=== RECORDS FOR THIS EXERCISE ===

Lemma filterM_none {A} (f : A -> option bool) l :
  filterM f l = None -> exists x, In x l /\ f x = None.
Proof.
  induction l as [|x l IH]; simpl; [done|]. destruct (f x) as [b|] eqn:E; simpl; [|eauto].
  destruct (filterM f l); simpl; [done|]. intros _. destruct IH as (y & ? & ?); eauto.
Qed.

(** Elements with distinct keys are told apart by their keys. *)
(** An invariant of a loop over a slice. *)
Lemma fold_left_inv {A B} (P : A -> Prop) (f : A -> B -> A) (l : list B) (a : A) :
  P a -> (forall a b, In b l -> P a -> P (f a b)) -> P (fold_left f l a).
Proof.
  revert a. induction l as [|b l IH]; simpl; intros a Ha Hf; [done|].
  apply IH; [apply Hf; auto|]. intros; apply Hf; auto.
Qed.

Lemma map_key_inj {A B} (key : A -> B) (l : list A) a b :
  NoDup (map key l) -> In a l -> In b l -> key a = key b -> a = b.
Proof.
  intros Hnd Ha Hb E. apply list_elem_of_In, list_elem_of_lookup in Ha as [i Hi].
  apply list_elem_of_In, list_elem_of_lookup in Hb as [j Hj].
  assert (i = j) as ->; [|congruence].
  eapply NoDup_lookup; [exact Hnd|..]; rewrite list_lookup_fmap; [by rewrite Hi|].
  rewrite Hj. simpl. by rewrite E.
Qed.

Lemma mapM_In {A B} (f : A -> option B) l k :
  mapM f l = Some k ->
  (forall x, In x l -> exists y, In y k /\ f x = Some y) /\ (forall y, In y k -> exists x, In x l /\ f x = Some y).
Proof.
  intros Hm. apply mapM_Some in Hm. induction Hm as [|x y l k Hxy Hm [IH1 IH2]]; [by split; intros ? []|]. split.
  - intros z [<-|Hz]; [by exists y; split; [left|]|]. destruct (IH1 z Hz) as (w & ? & ?). exists w. by split; [right|].
  - intros z [<-|Hz]; [by exists x; split; [left|]|]. destruct (IH2 z Hz) as (w & ? & ?). exists w. by split; [right|].
Qed.

Lemma mapM_total {A B} (f : A -> option B) l :
  (forall x, In x l -> f x <> None) -> is_Some (mapM f l).
Proof.
  intros Hf. destruct (mapM f l) eqn:E; [eauto|]. apply mapM_None, List.Exists_exists in E.
  destruct E as (x & Hx & E). by apply Hf in Hx.
Qed.

(** What a map that may fail over a list answers for. *)
Lemma mapM_result {E A B} (f : A -> E + B) l k :
  mapM f l = inr k ->
  (forall x, In x l -> exists y, In y k /\ f x = inr y) /\ (forall y, In y k -> exists x, In x l /\ f x = inr y).
Proof.
  revert k. induction l as [|x l IH]; intros k Hm; [by injection Hm as <-; split; intros ? []|].
  cbn [mapM] in Hm. apply bind_ok in Hm as (y & Hy & Hm). apply bind_ok in Hm as (k' & Hk & Hm). injection Hm as <-.
  destruct (IH _ Hk) as [IH1 IH2]. split.
  - intros z [<-|Hz]; [exists y; by split; [left|]|]. destruct (IH1 z Hz) as (w & ? & ?). exists w. by split; [right|].
  - intros z [<-|Hz]; [exists x; by split; [left|]|]. destruct (IH2 z Hz) as (w & ? & ?). exists w. by split; [right|].
Qed.

Lemma mapM_answers {E A B} (f : A -> E + B) l :
  (exists k, mapM f l = inr k) <-> forall x, In x l -> exists y, f x = inr y.
Proof.
  split; [intros (k & Hm) x Hx; destruct (proj1 (mapM_result _ _ _ Hm) x Hx) as (y & _ & Hy); by exists y|].
  induction l as [|x l IH]; intros Hl; [by exists []|].
  destruct (Hl x) as [y Hy]; [by left|]. destruct IH as [k Hk]; [intros; apply Hl; by right|].
  exists (y :: k). cbn [mapM]. by rewrite Hy, ok_bind, Hk, ok_bind.
Qed.

Lemma anyM_total {A} (f : A -> option bool) l : (forall x, In x l -> f x <> None) -> anyM f l <> None.
Proof.
  induction l as [|x l IH]; intros Hf; [done|]. simpl. specialize (Hf x (or_introl eq_refl)) as Hx.
  destruct (f x) as [[]|]; [done| |done]. simpl. apply IH. intros. apply Hf. by right.
Qed.
(* ===== verification/Bytes.v ===== *)
(** * Byte encodings

    [to_le_bytes], and the length-prefixed framing the digests of the code hash: a string
    is its length in eight little-endian bytes and its bytes, a list is its count and its
    framed strings. *)

From Stdlib Require Import ZArith NArith Lia Ascii String.
From stdpp Require Import base list strings.
From S2P Require Import Prelude RustStd.

Open Scope string_scope.
Open Scope list_scope.
Open Scope persist_scope.

(** [n] little-endian bytes of a two's-complement integer. *)
Fixpoint le_bytes (n : nat) (z : Z) : string :=
  match n with
  | O => ""
  | S n' => String (ascii_of_N (Z.to_N (z mod 256))) (le_bytes n' (z / 256))
  end.

(** [x.to_le_bytes()] of a [u64] or an [i64]. *)
Definition le64 (z : Z) : string := le_bytes 8 z.

(** [(s.len() as u64).to_le_bytes()] and the bytes. *)
Definition framed (s : string) : string := le64 (Z.of_nat (String.length s)) +:+ s.

(** The count of a list and its framed strings. *)
Definition framed_list (l : list string) : string :=
  le64 (Z.of_nat (length l)) +:+ fold_right (fun s acc => framed s +:+ acc) "" l.

Definition two64 : Z := 18446744073709551616.

(** ** Lemmas *)

Lemma le_bytes_length n z : String.length (le_bytes n z) = n.
Proof. revert z. induction n as [|n IH]; intros z; simpl; [done|]. by rewrite IH. Qed.

Lemma le64_length z : String.length (le64 z) = 8.
Proof. apply le_bytes_length. Qed.

Lemma byte_inj x y :
  ascii_of_N (Z.to_N (x mod 256)) = ascii_of_N (Z.to_N (y mod 256)) -> (x mod 256 = y mod 256)%Z.
Proof.
  intros E. apply (f_equal N_of_ascii) in E.
  pose proof (Z.mod_pos_bound x 256 ltac:(lia)). pose proof (Z.mod_pos_bound y 256 ltac:(lia)).
  rewrite !N_ascii_embedding in E by lia. lia.
Qed.

Lemma le_bytes_inj n : forall x y, le_bytes n x = le_bytes n y ->
  (x mod 256 ^ Z.of_nat n = y mod 256 ^ Z.of_nat n)%Z.
Proof.
  induction n as [|n IH]; intros x y E; [by rewrite !Z.mod_1_r|].
  cbn [le_bytes] in E. injection E as Ea Er. apply byte_inj in Ea. apply IH in Er.
  rewrite Nat2Z.inj_succ, Z.pow_succ_r by lia.
  rewrite !Z.rem_mul_r by lia. congruence.
Qed.

Lemma le64_inj x y : (0 <= x < two64)%Z -> (0 <= y < two64)%Z -> le64 x = le64 y -> x = y.
Proof.
  intros Hx Hy E. apply le_bytes_inj in E. change (256 ^ Z.of_nat 8)%Z with two64 in E.
  rewrite !Z.mod_small in E by done. done.
Qed.

(** Signed integers: two's complement separates them. *)
Lemma le64_inj_signed x y :
  (- 2 ^ 63 <= x < 2 ^ 63)%Z -> (- 2 ^ 63 <= y < 2 ^ 63)%Z -> le64 x = le64 y -> x = y.
Proof.
  intros Hx Hy E. apply le_bytes_inj in E. change (256 ^ Z.of_nat 8)%Z with two64 in E.
  pose proof (Z.div_mod x two64 ltac:(done)). pose proof (Z.div_mod y two64 ltac:(done)).
  pose proof (Z.mod_pos_bound x two64 ltac:(done)). unfold two64 in *. lia.
Qed.

Lemma string_length_app (a b : string) : String.length (a +:+ b) = String.length a + String.length b.
Proof. induction a; rewrite ?app_cons; simpl; [done|]. by rewrite IHa. Qed.

(** Equal concatenations with equally long heads. *)
Lemma app_inj_length (a b c d : string) :
  String.length a = String.length b -> a +:+ c = b +:+ d -> a = b /\ c = d.
Proof.
  revert b. induction a as [|x a IH]; intros [|y b] Hl E; simpl in Hl; try lia; [done|].
  rewrite !app_cons in E. injection E as -> E. apply IH in E as [-> ->]; [done|lia].
Qed.

(** A Rust string's length fits a [u64]. *)
Definition fits (s : string) : Prop := (Z.of_nat (String.length s) < two64)%Z.

Lemma framed_inj s t r u : fits s -> fits t -> framed s +:+ r = framed t +:+ u -> s = t /\ r = u.
Proof.
  intros Hs Ht E. unfold framed in E. rewrite !string_app_assoc in E.
  apply app_inj_length in E as [El E]; [|by rewrite !le64_length].
  apply le64_inj in El; [|unfold fits in *; lia..].
  apply app_inj_length in E; [done|lia].
Qed.

Lemma framed_elems_inj l : forall m r u, Forall fits l -> Forall fits m -> length l = length m ->
  fold_right (fun s acc => framed s +:+ acc) "" l +:+ r
  = fold_right (fun s acc => framed s +:+ acc) "" m +:+ u -> l = m /\ r = u.
Proof.
  induction l as [|s l IH]; intros [|t m] r u Hl Hm Hlen E; try done.
  apply Forall_cons in Hl as [Hs Hl]. apply Forall_cons in Hm as [Ht Hm].
  cbn [fold_right] in E. rewrite (string_app_assoc (framed s)), (string_app_assoc (framed t)) in E.
  destruct (framed_inj s t _ _ Hs Ht E) as [-> E']. apply IH in E' as [-> ->]; auto.
Qed.

Lemma framed_list_inj l m r u :
  Forall fits l -> Forall fits m -> (Z.of_nat (length l) < two64)%Z -> (Z.of_nat (length m) < two64)%Z ->
  framed_list l +:+ r = framed_list m +:+ u -> l = m /\ r = u.
Proof.
  intros Hl Hm Hnl Hnm E. unfold framed_list in E. rewrite !string_app_assoc in E.
  apply app_inj_length in E as [El E]; [|by rewrite !le64_length].
  apply le64_inj in El; [|lia..]. apply framed_elems_inj in E; [done..|lia].
Qed.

===

== TASK REQUIREMENTS ==
Only the lines above from the one with "match n with" up to and including the one with "(** [(s.len() as" should be repeated, exactly as written.

== RESULT FOR THIS TASK ==
  match n with
  | O => ""
  | S n' => String (ascii_of_N (Z.to_N (z mod 256))) (le_bytes n' (z / 256))
  end.

(** [x.to_le_bytes()] of a [u64] or an [i64]. *)
Definition le64 (z : Z) : string := le_bytes 8 z.

(** [(s.len() as u64).to_le_bytes()] and the bytes. *)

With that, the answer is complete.